The first is that we aren’t decorating the function name correctly when the function name includes a cuf kernel and is called without arguments. This only occurs on 32-bit Windows. The work around is to call cuf_test with arguments. I have sent this issue to our engineers as TPR#18202.

However, for all targets, this code will get wrong answers since the loop bound variables have the “constant” attribute. The work around is to remove the constant attribute. I’m not sure if this is a compiler error or this is not supported and the compiler should be issuing a semantic error.

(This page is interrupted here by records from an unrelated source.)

(* ===== verification/_CoqProject ===== *)
-Q . S2P
Prelude.v
JsString.v
Effects.v
Machine.v
Cookie.v
Dom.v
Session.v
Extract.v
Scanner.v
Orchestrator.v
Database.v
Server.v
Faults.v
Client.v
Async.v
View.v
Shell.v
Screens.v
Desktop.v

I have logged this issue as TPR#18203.

Combining the two work arounds:

module test
implicit none
real*8,device,allocatable :: arr(:,:,:)
real*8,allocatable :: arrh(:,:,:)
integer :: Nx,Ny,Nz
contains

subroutine cuf_test (x,y,z)
integer :: x,y,z
integer :: i,j,k
!$cuf kernel do(3)<<<512>>>
do k=1,z
do j=1,y
do i=1,x
arr(i,j,k)=arr(i,j,k)**2
end do
end do
end do

end subroutine cuf_test

end module

program test_prg
use cudafor
use test
implicit none
integer ierr

allocate(arr(32,32,32))
allocate(arrh(32,32,32))
Nx=32; Ny=32; Nz=32
arr=5.

call cuf_test(Nx,Ny,Nz)
ierr = cudaThreadSynchronize()
arrh=arr
print *, arrh(2,2,2)
end program

Thanks again,
Mat

thank you for your reply, it was very helpful

qqmber,

TPR 18202 was fixed in the 11.9 release, and is closed now. Thanks for your report.

dave

TPR 18203 - CUF: !$cuf kernel does not execute when loop bounds are “constant”
is fixed in 15.5.

thanks,
dave